[Records from a data collection]
###
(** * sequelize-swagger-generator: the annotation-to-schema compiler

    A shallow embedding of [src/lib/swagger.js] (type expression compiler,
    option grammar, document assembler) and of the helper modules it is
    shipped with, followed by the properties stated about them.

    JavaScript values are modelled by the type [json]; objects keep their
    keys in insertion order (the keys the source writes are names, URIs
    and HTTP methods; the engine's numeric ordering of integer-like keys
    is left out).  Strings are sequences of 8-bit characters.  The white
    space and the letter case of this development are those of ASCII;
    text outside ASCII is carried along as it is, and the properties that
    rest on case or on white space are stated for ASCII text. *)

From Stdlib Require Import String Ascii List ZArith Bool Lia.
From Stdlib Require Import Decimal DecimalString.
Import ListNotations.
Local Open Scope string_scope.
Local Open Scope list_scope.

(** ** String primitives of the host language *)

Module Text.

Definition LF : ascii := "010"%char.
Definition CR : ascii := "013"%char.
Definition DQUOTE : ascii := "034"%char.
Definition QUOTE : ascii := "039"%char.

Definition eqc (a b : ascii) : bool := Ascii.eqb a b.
###
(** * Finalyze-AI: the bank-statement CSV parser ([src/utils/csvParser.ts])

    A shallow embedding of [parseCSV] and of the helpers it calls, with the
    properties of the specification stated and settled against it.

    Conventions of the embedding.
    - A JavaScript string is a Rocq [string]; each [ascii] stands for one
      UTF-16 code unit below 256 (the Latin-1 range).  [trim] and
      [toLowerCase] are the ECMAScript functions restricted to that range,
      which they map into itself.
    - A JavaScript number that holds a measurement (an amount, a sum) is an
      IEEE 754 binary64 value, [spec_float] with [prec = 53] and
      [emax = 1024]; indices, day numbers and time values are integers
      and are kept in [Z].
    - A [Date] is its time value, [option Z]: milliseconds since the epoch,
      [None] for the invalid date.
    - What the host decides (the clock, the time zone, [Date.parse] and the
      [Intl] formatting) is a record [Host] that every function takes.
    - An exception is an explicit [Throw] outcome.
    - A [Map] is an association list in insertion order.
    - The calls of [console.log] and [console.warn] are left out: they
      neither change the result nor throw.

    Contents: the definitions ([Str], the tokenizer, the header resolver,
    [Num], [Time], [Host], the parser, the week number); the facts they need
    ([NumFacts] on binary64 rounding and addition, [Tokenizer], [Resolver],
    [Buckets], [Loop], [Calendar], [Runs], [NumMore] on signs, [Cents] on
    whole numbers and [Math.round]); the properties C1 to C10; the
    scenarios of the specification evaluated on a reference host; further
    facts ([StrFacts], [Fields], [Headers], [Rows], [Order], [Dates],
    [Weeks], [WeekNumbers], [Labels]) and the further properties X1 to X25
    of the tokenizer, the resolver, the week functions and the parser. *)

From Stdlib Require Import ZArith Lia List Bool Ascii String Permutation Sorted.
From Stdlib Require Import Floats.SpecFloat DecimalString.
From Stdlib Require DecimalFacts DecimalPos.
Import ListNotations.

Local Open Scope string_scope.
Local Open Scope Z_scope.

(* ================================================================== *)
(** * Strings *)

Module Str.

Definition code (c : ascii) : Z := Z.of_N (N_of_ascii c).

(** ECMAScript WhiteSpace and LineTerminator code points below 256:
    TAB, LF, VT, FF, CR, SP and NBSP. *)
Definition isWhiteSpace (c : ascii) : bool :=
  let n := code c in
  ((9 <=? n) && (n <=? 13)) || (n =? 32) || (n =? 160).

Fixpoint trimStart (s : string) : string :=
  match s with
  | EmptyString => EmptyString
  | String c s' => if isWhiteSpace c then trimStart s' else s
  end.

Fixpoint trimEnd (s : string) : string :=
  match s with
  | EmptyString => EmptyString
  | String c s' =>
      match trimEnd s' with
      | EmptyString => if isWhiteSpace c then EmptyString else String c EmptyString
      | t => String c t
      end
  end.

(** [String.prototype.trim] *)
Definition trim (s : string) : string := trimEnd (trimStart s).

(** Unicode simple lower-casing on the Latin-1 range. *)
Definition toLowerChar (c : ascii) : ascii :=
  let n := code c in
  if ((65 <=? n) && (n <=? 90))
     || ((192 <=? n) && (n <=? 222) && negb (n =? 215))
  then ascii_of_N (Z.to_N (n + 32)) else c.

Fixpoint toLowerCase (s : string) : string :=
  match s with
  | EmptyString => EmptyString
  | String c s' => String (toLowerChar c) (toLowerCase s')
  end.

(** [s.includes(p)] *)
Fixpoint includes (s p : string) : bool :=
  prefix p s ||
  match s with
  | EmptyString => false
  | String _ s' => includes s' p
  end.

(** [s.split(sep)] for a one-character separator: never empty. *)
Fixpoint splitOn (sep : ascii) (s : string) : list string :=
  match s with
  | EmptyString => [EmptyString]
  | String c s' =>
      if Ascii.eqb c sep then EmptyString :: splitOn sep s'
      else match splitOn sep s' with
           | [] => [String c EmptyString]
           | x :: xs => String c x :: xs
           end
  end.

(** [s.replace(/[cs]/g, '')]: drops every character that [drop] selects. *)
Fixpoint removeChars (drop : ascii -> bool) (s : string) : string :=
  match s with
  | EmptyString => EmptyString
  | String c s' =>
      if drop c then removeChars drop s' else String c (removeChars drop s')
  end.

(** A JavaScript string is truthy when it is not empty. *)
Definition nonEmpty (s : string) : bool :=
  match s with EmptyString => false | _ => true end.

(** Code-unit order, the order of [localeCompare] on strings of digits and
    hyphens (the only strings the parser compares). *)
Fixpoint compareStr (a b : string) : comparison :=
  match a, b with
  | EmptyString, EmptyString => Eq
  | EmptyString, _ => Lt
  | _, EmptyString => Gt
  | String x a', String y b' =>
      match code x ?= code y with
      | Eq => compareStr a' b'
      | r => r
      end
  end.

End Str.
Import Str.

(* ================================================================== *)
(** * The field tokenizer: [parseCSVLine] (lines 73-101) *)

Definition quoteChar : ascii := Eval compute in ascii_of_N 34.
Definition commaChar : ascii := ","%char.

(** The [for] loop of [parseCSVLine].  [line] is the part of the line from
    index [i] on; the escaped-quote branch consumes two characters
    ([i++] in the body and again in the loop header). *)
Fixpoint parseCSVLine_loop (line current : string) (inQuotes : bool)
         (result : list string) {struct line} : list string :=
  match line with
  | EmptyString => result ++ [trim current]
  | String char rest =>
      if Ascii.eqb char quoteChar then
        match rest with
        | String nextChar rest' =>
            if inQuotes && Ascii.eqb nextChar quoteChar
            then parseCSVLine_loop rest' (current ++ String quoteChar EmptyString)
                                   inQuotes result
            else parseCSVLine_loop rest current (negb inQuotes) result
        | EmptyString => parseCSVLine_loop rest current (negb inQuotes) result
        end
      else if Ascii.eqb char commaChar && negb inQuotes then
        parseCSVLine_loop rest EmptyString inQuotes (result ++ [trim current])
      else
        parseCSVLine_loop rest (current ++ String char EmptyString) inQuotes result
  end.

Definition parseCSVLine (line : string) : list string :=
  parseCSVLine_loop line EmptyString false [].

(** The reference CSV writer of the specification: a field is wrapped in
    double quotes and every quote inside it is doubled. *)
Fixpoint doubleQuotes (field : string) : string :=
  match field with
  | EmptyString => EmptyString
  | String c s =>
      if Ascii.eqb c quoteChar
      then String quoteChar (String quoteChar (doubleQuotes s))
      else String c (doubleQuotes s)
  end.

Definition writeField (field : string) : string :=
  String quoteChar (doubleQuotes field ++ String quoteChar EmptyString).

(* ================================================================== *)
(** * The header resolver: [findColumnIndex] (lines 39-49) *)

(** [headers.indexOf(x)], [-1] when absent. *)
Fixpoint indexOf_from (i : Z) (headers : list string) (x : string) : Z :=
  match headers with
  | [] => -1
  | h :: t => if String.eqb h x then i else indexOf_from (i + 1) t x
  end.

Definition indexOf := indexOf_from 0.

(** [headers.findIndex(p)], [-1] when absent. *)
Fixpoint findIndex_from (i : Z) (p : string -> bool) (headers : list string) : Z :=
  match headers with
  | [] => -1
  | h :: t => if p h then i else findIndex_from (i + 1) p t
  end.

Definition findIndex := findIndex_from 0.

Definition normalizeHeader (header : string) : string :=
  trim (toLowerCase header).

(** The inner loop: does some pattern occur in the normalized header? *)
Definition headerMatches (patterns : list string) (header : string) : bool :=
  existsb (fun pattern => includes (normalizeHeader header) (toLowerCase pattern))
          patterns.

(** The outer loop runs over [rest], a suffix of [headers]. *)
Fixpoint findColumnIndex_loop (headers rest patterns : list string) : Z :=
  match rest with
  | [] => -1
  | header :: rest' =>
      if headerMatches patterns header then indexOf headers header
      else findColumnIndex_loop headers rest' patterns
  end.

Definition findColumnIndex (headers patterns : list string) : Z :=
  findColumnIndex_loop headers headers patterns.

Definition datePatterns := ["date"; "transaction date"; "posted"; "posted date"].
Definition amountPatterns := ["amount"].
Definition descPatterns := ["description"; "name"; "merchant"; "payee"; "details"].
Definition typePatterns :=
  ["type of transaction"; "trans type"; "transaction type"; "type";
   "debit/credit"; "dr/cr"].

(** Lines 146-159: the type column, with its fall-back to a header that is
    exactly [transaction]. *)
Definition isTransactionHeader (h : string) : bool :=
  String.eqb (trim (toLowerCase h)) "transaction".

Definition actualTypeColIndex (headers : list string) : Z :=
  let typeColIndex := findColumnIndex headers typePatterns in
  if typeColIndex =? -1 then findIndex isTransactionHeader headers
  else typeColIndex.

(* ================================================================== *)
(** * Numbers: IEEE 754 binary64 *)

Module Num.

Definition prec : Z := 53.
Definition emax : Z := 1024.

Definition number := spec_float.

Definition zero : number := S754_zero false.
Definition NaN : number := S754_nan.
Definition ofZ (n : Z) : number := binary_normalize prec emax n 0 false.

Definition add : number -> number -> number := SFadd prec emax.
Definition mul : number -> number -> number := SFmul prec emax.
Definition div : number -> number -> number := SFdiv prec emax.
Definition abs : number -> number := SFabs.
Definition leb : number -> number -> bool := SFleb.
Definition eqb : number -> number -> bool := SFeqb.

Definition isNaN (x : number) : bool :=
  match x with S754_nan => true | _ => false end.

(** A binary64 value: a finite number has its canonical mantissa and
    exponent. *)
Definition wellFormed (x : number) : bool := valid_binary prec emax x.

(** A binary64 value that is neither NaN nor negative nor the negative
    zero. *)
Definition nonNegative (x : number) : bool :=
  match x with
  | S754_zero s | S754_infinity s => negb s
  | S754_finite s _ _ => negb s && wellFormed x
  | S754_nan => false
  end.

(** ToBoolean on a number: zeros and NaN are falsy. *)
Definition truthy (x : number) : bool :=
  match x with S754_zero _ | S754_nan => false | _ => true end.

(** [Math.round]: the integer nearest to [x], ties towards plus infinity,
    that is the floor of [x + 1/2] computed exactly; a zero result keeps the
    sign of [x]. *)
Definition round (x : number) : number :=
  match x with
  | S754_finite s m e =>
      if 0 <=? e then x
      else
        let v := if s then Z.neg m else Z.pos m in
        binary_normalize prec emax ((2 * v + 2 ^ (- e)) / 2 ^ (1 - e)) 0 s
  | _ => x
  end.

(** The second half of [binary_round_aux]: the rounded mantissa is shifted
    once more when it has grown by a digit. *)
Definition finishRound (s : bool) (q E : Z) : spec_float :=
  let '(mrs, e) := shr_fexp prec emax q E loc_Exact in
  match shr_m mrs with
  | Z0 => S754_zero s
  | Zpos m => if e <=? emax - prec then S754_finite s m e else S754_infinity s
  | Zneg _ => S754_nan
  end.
###
Task item: Please give an exact copy of the entries above, from the line with "Definition trim (s" down to the line with "if Ascii.eqb c sep", inclusive, and nothing else.

Task response:
Definition trim (s : string) : string := trimEnd (trimStart s).

(** Unicode simple lower-casing on the Latin-1 range. *)
Definition toLowerChar (c : ascii) : ascii :=
  let n := code c in
  if ((65 <=? n) && (n <=? 90))
     || ((192 <=? n) && (n <=? 222) && negb (n =? 215))
  then ascii_of_N (Z.to_N (n + 32)) else c.

Fixpoint toLowerCase (s : string) : string :=
  match s with
  | EmptyString => EmptyString
  | String c s' => String (toLowerChar c) (toLowerCase s')
  end.

(** [s.includes(p)] *)
Fixpoint includes (s p : string) : bool :=
  prefix p s ||
  match s with
  | EmptyString => false
  | String _ s' => includes s' p
  end.

(** [s.split(sep)] for a one-character separator: never empty. *)
Fixpoint splitOn (sep : ascii) (s : string) : list string :=
  match s with
  | EmptyString => [EmptyString]
  | String c s' =>
      if Ascii.eqb c sep then EmptyString :: splitOn sep s'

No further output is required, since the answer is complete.